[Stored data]
Lemma prodT_R_bounds : 0 <= R (Tq * tq) /\ R (Tq * tq) <= pow2 60.
Proof.
  destruct prodT_bounds. split; [apply R_nonneg | apply R_le_pow2]; (lia || assumption).
Qed.

Lemma prodA_R_bounds : 0 <= R (100 * aq) /\ R (100 * aq) <= pow2 60.
Proof.
  destruct prodA_bounds. split; [apply R_nonneg | apply R_le_pow2]; (lia || assumption).
Qed.

Lemma attendNumQ_bounds : - pow2 60 <= attendNumQ t a T <= pow2 60.
Proof.
  destruct prodT_R_bounds, prodA_R_bounds. assert (P := pow2_pos 60).
  apply Rbound60. qlit. lra.
Qed.

Lemma den_bounds : 1 <= inject_Z (100 - T) /\ inject_Z (100 - T) <= 99.
Proof.
  change 1 with (inject_Z 1). change 99 with (inject_Z 99).
  rewrite <- !Zle_Qle. lia.
Qed.

Lemma Qdiv_bound x d B : 1 <= d -> 0 <= B -> - B <= x <= B -> - B <= x / d <= B.
Proof.
  intros Hd HB [H1 H2]. split.
  - apply Qle_shift_div_l; [lra | nra].
  - apply Qle_shift_div_r; [lra | nra].
Qed.

Lemma attendQuot_bounds :
  - pow2 60 <= attendNumQ t a T / inject_Z (100 - T) <= pow2 60.
Proof.
  destruct den_bounds. assert (P := pow2_pos 60).
  apply Qdiv_bound; [assumption | lra | apply attendNumQ_bounds].
Qed.

Lemma fracProd_bounds : 0 <= R (fracQ T * tq) /\ R (fracQ T * tq) <= pow2 53.
Proof.
  destruct fracQ_bounds, tq_bounds. assert (P := pow2_pos (-7)). split.
  - apply R_nonneg. nra.
  - apply R_le_pow2; [lia|]. rewrite pow2_53. nra.
Qed.

Lemma bunkNumQ_bounds : - pow2 53 <= bunkNumQ t a T <= pow2 53.
Proof.
  destruct fracProd_bounds, tq_bounds, aq_bounds. unfold bunkNumQ.
  assert (E := pow2_53).
  split; [apply R_ge_opp_pow2 | apply R_le_pow2]; try lia; lra.
Qed.

Lemma bunkQuot_bounds : - pow2 60 <= bunkNumQ t a T / fracQ T <= pow2 60.
Proof.
  destruct fracQ_bounds as [F1 F2], bunkNumQ_bounds as [B1 B2].
  rewrite pow2_m7 in F1. rewrite pow2_53 in B1, B2. rewrite pow2_60. split.
  - apply Qle_shift_div_l; [lra | nra].
  - apply Qle_shift_div_r; [lra | nra].
Qed.

(** The numerators are zero, positive, or negative and at least one unit in
    the last place away from zero: no quotient underflows to the negative
    zero. *)
Lemma attendDiff_cases :
  R (inject_Z 100 * aq) <= R (Tq * tq) \/
  R (Tq * tq) - R (inject_Z 100 * aq) <= - pow2 (-60).
Proof.
  destruct (R_integer (T * t)) as [k1 E1]; [nia|].
  destruct (R_integer (100 * a)) as [k2 E2]; [lia|].
  rewrite inject_Z_mult in E1, E2.
  rewrite E1, E2. destruct (Z_le_gt_dec k2 k1) as [L | G].
  - left. rewrite <- Zle_Qle. exact L.
  - right. assert (N : inject_Z k1 + 1 <= inject_Z k2).
    { change 1 with (inject_Z 1). rewrite <- inject_Z_plus, <- Zle_Qle. lia. }
    assert (M := opp_pow2_m60). lra.
Qed.

Lemma attendNumQ_cases : 0 <= attendNumQ t a T \/ attendNumQ t a T <= - 1.
Proof.
  unfold attendNumQ. destruct attendDiff_cases as [C | C].
  - left. apply R_nonneg. lra.
  - right. apply (R_le_Z _ (-1)); [lia|].
    destruct (R_integer (T * t)) as [k1 E1]; [nia|].
    destruct (R_integer (100 * a)) as [k2 E2]; [lia|].
    rewrite inject_Z_mult in E1, E2.
    rewrite E1, E2 in *. assert (P := pow2_pos (-60)).
    assert (N : (k1 < k2)%Z) by (rewrite Zlt_Qlt; lra).
    assert (N' : inject_Z k1 + 1 <= inject_Z k2).
    { change 1 with (inject_Z 1). rewrite <- inject_Z_plus, <- Zle_Qle. lia. }
    change (inject_Z (-1)) with (-1). lra.
Qed.

Lemma attendQuot_cases :
  0 <= attendNumQ t a T \/
  attendNumQ t a T / inject_Z (100 - T) <= - pow2 (-60).
Proof.
  destruct attendNumQ_cases as [C | C]; [left; exact C | right].
  destruct den_bounds as [D1 D2]. assert (P := pow2_pos (-60)).
  assert (L : pow2 (-60) <= pow2 (-7)) by (apply pow2_le; lia).
  rewrite pow2_m7 in L.
  apply Qle_shift_div_r; [lra | nra].
Qed.

Lemma bunkDiff_cases :
  R (fracQ T * tq) <= aq \/ aq - R (fracQ T * tq) <= - pow2 (-59).
Proof.
  destruct fracQ_bounds as [F1 F2], tq_bounds as [T1 T2].
  assert (P := pow2_pos (-7)).
  destruct (R_granular (fracQ T * tq) (-7)) as [m E]; [nra|].
  change (-7 - 52)%Z with (-59)%Z in E. rewrite E.
  assert (A : aq == inject_Z (a * 2 ^ 59) * pow2 (-59)).
  { rewrite inject_Z_mult, <- (pow2_Z 59) by lia.
    rewrite <- Qmult_assoc, <- pow2_add. change (pow2 (59 + -59)) with 1. ring. }
  rewrite A. assert (Q := pow2_pos (-59)).
  destruct (Z_le_gt_dec m (a * 2 ^ 59)) as [L | G].
  - left. apply Qmult_le_compat_r; [rewrite <- Zle_Qle; exact L | lra].
  - right. assert (N : inject_Z (a * 2 ^ 59) + 1 <= inject_Z m).
    { change 1 with (inject_Z 1). rewrite <- inject_Z_plus, <- Zle_Qle. lia. }
    nra.
Qed.
(** C2, amended, on the recovery that follows five low readings. *)
Lemma attempts_over_calls_witness :
  in_range (low_batt_sleep_attempts power_on) /\
  low_batt_sleep_attempts (qualifications five_low power_on) = 5 /\
  (qualifications (five_low ++ [reading soc_25 true]) power_on =
     world (qualify_battery_and_hibernate (reading soc_25 true)
              (qualifications five_low power_on)) /\
   (SFltb (soc_reading (reading soc_25 true)) LOW_BATT_CAPACITY = true ->
    outcome (qualify_battery_and_hibernate (reading soc_25 true)
               (qualifications five_low power_on)) = Suspended /\
    low_batt_sleep_attempts
      (world (qualify_battery_and_hibernate (reading soc_25 true)
                (qualifications five_low power_on))) =
      to_uint32 (low_batt_sleep_attempts (qualifications five_low power_on) + 1) /\
    (low_batt_sleep_attempts (qualifications five_low power_on) < UINT32_MAX ->
     low_batt_sleep_attempts
       (world (qualify_battery_and_hibernate (reading soc_25 true)
                 (qualifications five_low power_on))) =
       low_batt_sleep_attempts (qualifications five_low power_on) + 1)) /\
   (SFleb LOW_BATT_CAPACITY (soc_reading (reading soc_25 true)) = true ->
    outcome (qualify_battery_and_hibernate (reading soc_25 true)
               (qualifications five_low power_on)) = Returned tt /\
    low_batt_sleep_attempts
      (world (qualify_battery_and_hibernate (reading soc_25 true)
                (qualifications five_low power_on))) = 0 /\
    forall q : Platform,
      SFltb (soc_reading q) LOW_BATT_CAPACITY = true ->
      low_batt_sleep_attempts
        (qualifications (five_low ++ [reading soc_25 true; q]) power_on) = 1)).
Proof.
  assert (Hr : in_range (low_batt_sleep_attempts power_on))
    by (unfold in_range, modulus; simpl; lia).
  split; [exact Hr | split; [reflexivity|]].
  exact (attempts_over_calls power_on five_low (reading soc_25 true) Hr).
Defined.

(** Scenario E: after five low readings the counter is at [5]; the recovery
    to 25.0 clears it and the next drop to 15.0 starts again at [1]. *)
Example recovery_restarts_backoff :
  low_batt_sleep_attempts (qualifications five_low power_on) = 5 /\
  low_batt_sleep_attempts
    (qualifications (five_low ++ [reading soc_25 true]) power_on) = 0 /\
  low_batt_sleep_attempts
    (qualifications (five_low ++ [reading soc_25 true; reading soc_15 true])
       power_on) = 1.
Proof. repeat split. Qed.

(** Scenario C: the sleeps requested on attempts 1 to 21 of an unbroken run
    of low readings follow the tiers, three attempts each after the first
    two. *)
Example durations_of_21_attempts :
  map (fun k : nat =>
         sleep_requests
           (calls (qualify_battery_and_hibernate (reading soc_15 false)
                     (qualifications (repeat (reading soc_15 false) k) power_on))))
      (seq 0 21) =
  map (fun d : Z => [d])
    [1440; 1440; 2880; 2880; 2880; 5760; 5760; 5760; 11520; 11520; 11520;
     23040; 23040; 23040; 46080; 46080; 46080; 92160; 92160; 92160; 184320].
Proof. vm_compute. reflexivity. Qed.

(** C4: a qualification that reads a SoC exactly equal to the threshold
    [20.0] returns without any call to the platform, so without sleep and
    without publish, and leaves the counter at [0]; a qualification sleeps
    exactly when the reading is strictly lower than the threshold. *)
Theorem threshold_reading_does_not_sleep (p : Platform) (w : World) :
  soc_reading p = LOW_BATT_CAPACITY ->
  let r := qualify_battery_and_hibernate p w in
  outcome r = Returned tt /\
  calls r = [] /\
  existsb is_sleep (calls r) = false /\
  existsb is_publish (calls r) = false /\
  low_batt_sleep_attempts (world r) = 0 /\
  (forall (q : Platform) (v : World),
     existsb is_sleep (calls (qualify_battery_and_hibernate q v)) =
       SFltb (soc_reading q) LOW_BATT_CAPACITY).
Proof.
  intros Hsoc r.
  assert (Hlow : SFltb (soc_reading p) LOW_BATT_CAPACITY = false)
    by (rewrite Hsoc; reflexivity).
  subst r. rewrite (qualify_not_low p w Hlow).
  do 5 (split; [reflexivity|]).
  intros q v. destruct (SFltb (soc_reading q) LOW_BATT_CAPACITY) eqn:Hq.
  - rewrite (qualify_low q v Hq). unfold calls; simpl snd.
    rewrite existsb_app. simpl. apply orb_true_r.
  - rewrite (qualify_not_low q v Hq). reflexivity.
Qed.

(** C4 with five attempts on the counter and the cloud connected. *)
Lemma threshold_reading_does_not_sleep_witness :
  soc_reading (reading LOW_BATT_CAPACITY true) = LOW_BATT_CAPACITY /\
  (outcome (qualify_battery_and_hibernate (reading LOW_BATT_CAPACITY true)
              after_five_sleeps) = Returned tt /\
   calls (qualify_battery_and_hibernate (reading LOW_BATT_CAPACITY true)
            after_five_sleeps) = [] /\
   existsb is_sleep
     (calls (qualify_battery_and_hibernate (reading LOW_BATT_CAPACITY true)
               after_five_sleeps)) = false /\
   existsb is_publish
     (calls (qualify_battery_and_hibernate (reading LOW_BATT_CAPACITY true)
               after_five_sleeps)) = false /\
   low_batt_sleep_attempts
     (world (qualify_battery_and_hibernate (reading LOW_BATT_CAPACITY true)
               after_five_sleeps)) = 0 /\
   (forall (q : Platform) (v : World),
      existsb is_sleep (calls (qualify_battery_and_hibernate q v)) =
        SFltb (soc_reading q) LOW_BATT_CAPACITY)).
Proof.
  split; [reflexivity|].
  exact (threshold_reading_does_not_sleep (reading LOW_BATT_CAPACITY true)
           after_five_sleeps eq_refl).
Defined.

(** C6: a qualification that sleeps while the cloud is not connected makes
    no publish call and still invokes the sleep primitive, once, with the
    duration of the formula; the same call with the cloud connected
    publishes, and asks for the same duration, ends the same way and leaves
    the same variables. *)
Theorem sleep_without_connectivity (p : Platform) (w : World) :
  SFltb (soc_reading p) LOW_BATT_CAPACITY = true ->
  cloud_connected p = false ->
  let r := qualify_battery_and_hibernate p w in
  let r' := qualify_battery_and_hibernate (set_cloud_connected true p) w in
  existsb is_publish (calls r) = false /\
  outcome r = Suspended /\
  sleep_requests (calls r) =
    [sleep_time (to_uint32 (low_batt_sleep_attempts w + 1))] /\
  existsb is_publish (calls r') = true /\
  sleep_requests (calls r') = sleep_requests (calls r) /\
  outcome r' = outcome r /\
  world r' = world r.
Proof.
  intros Hlow Hoff r r'.
  assert (Hlow' : SFltb (soc_reading (set_cloud_connected true p))
                    LOW_BATT_CAPACITY = true) by exact Hlow.
  subst r r'.
  rewrite (sleep_requests_qualify_low _ w Hlow').
  rewrite (sleep_requests_qualify_low _ w Hlow).
  rewrite (qualify_low _ w Hlow'), (qualify_low p w Hlow), Hoff.
  repeat split.
Qed.

(** C6 on the first low reading after power-on. *)
Lemma sleep_without_connectivity_witness :
  SFltb (soc_reading (reading soc_15 false)) LOW_BATT_CAPACITY = true /\
  cloud_connected (reading soc_15 false) = false /\
  (existsb is_publish
     (calls (qualify_battery_and_hibernate (reading soc_15 false) power_on)) = false /\
   outcome (qualify_battery_and_hibernate (reading soc_15 false) power_on) =
     Suspended /\
   sleep_requests
     (calls (qualify_battery_and_hibernate (reading soc_15 false) power_on)) =
     [sleep_time (to_uint32 (low_batt_sleep_attempts power_on + 1))] /\
   existsb is_publish
     (calls (qualify_battery_and_hibernate
               (set_cloud_connected true (reading soc_15 false)) power_on)) = true /\
   sleep_requests
     (calls (qualify_battery_and_hibernate
               (set_cloud_connected true (reading soc_15 false)) power_on)) =
     sleep_requests
       (calls (qualify_battery_and_hibernate (reading soc_15 false) power_on)) /\
   outcome (qualify_battery_and_hibernate
              (set_cloud_connected true (reading soc_15 false)) power_on) =
     outcome (qualify_battery_and_hibernate (reading soc_15 false) power_on) /\
   world (qualify_battery_and_hibernate
            (set_cloud_connected true (reading soc_15 false)) power_on) =
     world (qualify_battery_and_hibernate (reading soc_15 false) power_on)).
Proof.
  split; [reflexivity | split; [reflexivity|]].
  exact (sleep_without_connectivity (reading soc_15 false) power_on
           eq_refl eq_refl).
Defined.

(** C7: two qualifications in succession with the SoC reading held at one
    value above the threshold both return and leave the counter at [0]; the
    second leaves the variables as the first did. *)
Theorem above_threshold_twice (p : Platform) (w : World) :
  SFltb LOW_BATT_CAPACITY (soc_reading p) = true ->
  let r1 := qualify_battery_and_hibernate p w in
  let r2 := qualify_battery_and_hibernate p (world r1) in
  outcome r1 = Returned tt /\
  low_batt_sleep_attempts (world r1) = 0 /\
  outcome r2 = Returned tt /\
  low_batt_sleep_attempts (world r2) = 0 /\
  world r2 = world r1.
Proof.
  intros Habove r1 r2. apply SFltb_asym in Habove. subst r2 r1.
  rewrite (qualify_not_low p w Habove).
  rewrite (qualify_not_low p _ Habove).
  repeat split.
Qed.

(** C7 with the reading held at 25.0 after five sleeps. *)
Lemma above_threshold_twice_witness :
  SFltb LOW_BATT_CAPACITY (soc_reading (reading soc_25 true)) = true /\
  (outcome (qualify_battery_and_hibernate (reading soc_25 true) after_five_sleeps) =
     Returned tt /\
   low_batt_sleep_attempts
     (world (qualify_battery_and_hibernate (reading soc_25 true) after_five_sleeps)) = 0 /\
   outcome
     (qualify_battery_and_hibernate (reading soc_25 true)
        (world (qualify_battery_and_hibernate (reading soc_25 true)
                  after_five_sleeps))) = Returned tt /\
   low_batt_sleep_attempts
     (world
        (qualify_battery_and_hibernate (reading soc_25 true)
           (world (qualify_battery_and_hibernate (reading soc_25 true)
                     after_five_sleeps)))) = 0 /\
   world
     (qualify_battery_and_hibernate (reading soc_25 true)
        (world (qualify_battery_and_hibernate (reading soc_25 true)
                  after_five_sleeps))) =
     world (qualify_battery_and_hibernate (reading soc_25 true) after_five_sleeps)).
Proof.
  split; [reflexivity|].
  exact (above_threshold_twice (reading soc_25 true) after_five_sleeps eq_refl).
Defined.

(** ** The serial console *)

Lemma to_char_read (c : ascii) : to_char (Z.of_N (N_of_ascii c)) = c.
Proof.
  unfold to_char.
  assert (H : (N_of_ascii c < 256)%N) by apply N_ascii_bounded.
  rewrite Z.mod_small by lia.
  rewrite N2Z.id. apply ascii_N_embedding.
Qed.

Lemma drain_all (p : Platform) (rx : list ascii) (w : World) :
  MY_SERIAL w = rx ->
  drain rx p w = (Returned tt, set_MY_SERIAL [] w, []).
Proof.
  revert w. induction rx as [|c rest IH]; intros w Hrx.
  - destruct w; simpl in *; subst; reflexivity.
  - cbn. unfold Run_bind, MY_SERIAL_read. rewrite Hrx.
    rewrite (IH (set_MY_SERIAL rest w) eq_refl). reflexivity.
Qed.

(** C8: when the character read from the console is none of [q], [Q], [b],
    [v], [h], the handler prints the bad-command message and returns; the
    variables, [last_battery_capacity] and [low_batt_sleep_attempts] among
    them, keep their values, and the pending input is discarded. *)
Theorem unrecognized_command (p : Platform) (w : World)
    (c : ascii) (rest : list ascii) :
  MY_SERIAL w = c :: rest ->
  c <> "q"%char -> c <> "Q"%char -> c <> "b"%char ->
  c <> "v"%char -> c <> "h"%char ->
  let r := processSerial p w in
  outcome r = Returned tt /\
  calls r = [Println [Lit "Bad command! Press [h] for help menu."]] /\
  last_battery_capacity (world r) = last_battery_capacity w /\
  low_batt_sleep_attempts (world r) = low_batt_sleep_attempts w /\
  lastBlink (world r) = lastBlink w /\
  world r = set_MY_SERIAL [] w.
Proof.
  intros Hrx Hq HQ Hb Hv Hh r. subst r.
  apply Ascii.eqb_neq in Hq, HQ, Hb, Hv, Hh.
  unfold processSerial; cbn.
  unfold Run_bind, MY_SERIAL_available, MY_SERIAL_read. rewrite Hrx.
  cbn [List.length]. rewrite Nat2Z.inj_succ.
  destruct (Z.ltb_spec 0 (Z.succ (Z.of_nat (List.length rest)))) as [_|Hneg];
    [|lia].
  rewrite Hrx, to_char_read, Hq, HQ, Hb, Hv, Hh.
  unfold MY_SERIAL_println, call, flush_input.
  cbn [MY_SERIAL set_MY_SERIAL].
  rewrite (drain_all p rest (set_MY_SERIAL rest w) eq_refl).
  repeat split.
Qed.

(** C8 on the character [x]. *)
Lemma unrecognized_command_witness :
  MY_SERIAL typed_x_b = "x"%char :: ["b"%char] /\
  (outcome (processSerial (reading soc_15 true) typed_x_b) = Returned tt /\
   calls (processSerial (reading soc_15 true) typed_x_b) =
     [Println [Lit "Bad command! Press [h] for help menu."]] /\
   last_battery_capacity (world (processSerial (reading soc_15 true) typed_x_b)) =
     last_battery_capacity typed_x_b /\
   low_batt_sleep_attempts (world (processSerial (reading soc_15 true) typed_x_b)) =
     low_batt_sleep_attempts typed_x_b /\
   lastBlink (world (processSerial (reading soc_15 true) typed_x_b)) =
     lastBlink typed_x_b /\
   world (processSerial (reading soc_15 true) typed_x_b) =
     set_MY_SERIAL [] typed_x_b).
Proof.
  split; [reflexivity|].
  apply (unrecognized_command (reading soc_15 true) typed_x_b "x" ["b"%char]);
    [reflexivity | | | | | ]; discriminate.
Defined.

Task requirements — Set down exactly the lines from the start of the records to the line with "destruct fracQ_bounds, tq_bounds.". Include that line, and add nothing more.

Solution for this exercise —
Lemma prodT_R_bounds : 0 <= R (Tq * tq) /\ R (Tq * tq) <= pow2 60.
Proof.
  destruct prodT_bounds. split; [apply R_nonneg | apply R_le_pow2]; (lia || assumption).
Qed.

Lemma prodA_R_bounds : 0 <= R (100 * aq) /\ R (100 * aq) <= pow2 60.
Proof.
  destruct prodA_bounds. split; [apply R_nonneg | apply R_le_pow2]; (lia || assumption).
Qed.

Lemma attendNumQ_bounds : - pow2 60 <= attendNumQ t a T <= pow2 60.
Proof.
  destruct prodT_R_bounds, prodA_R_bounds. assert (P := pow2_pos 60).
  apply Rbound60. qlit. lra.
Qed.

Lemma den_bounds : 1 <= inject_Z (100 - T) /\ inject_Z (100 - T) <= 99.
Proof.
  change 1 with (inject_Z 1). change 99 with (inject_Z 99).
  rewrite <- !Zle_Qle. lia.
Qed.

Lemma Qdiv_bound x d B : 1 <= d -> 0 <= B -> - B <= x <= B -> - B <= x / d <= B.
Proof.
  intros Hd HB [H1 H2]. split.
  - apply Qle_shift_div_l; [lra | nra].
  - apply Qle_shift_div_r; [lra | nra].
Qed.

Lemma attendQuot_bounds :
  - pow2 60 <= attendNumQ t a T / inject_Z (100 - T) <= pow2 60.
Proof.
  destruct den_bounds. assert (P := pow2_pos 60).
  apply Qdiv_bound; [assumption | lra | apply attendNumQ_bounds].
Qed.

Lemma fracProd_bounds : 0 <= R (fracQ T * tq) /\ R (fracQ T * tq) <= pow2 53.
Proof.
  destruct fracQ_bounds, tq_bounds. assert (P := pow2_pos (-7)). split.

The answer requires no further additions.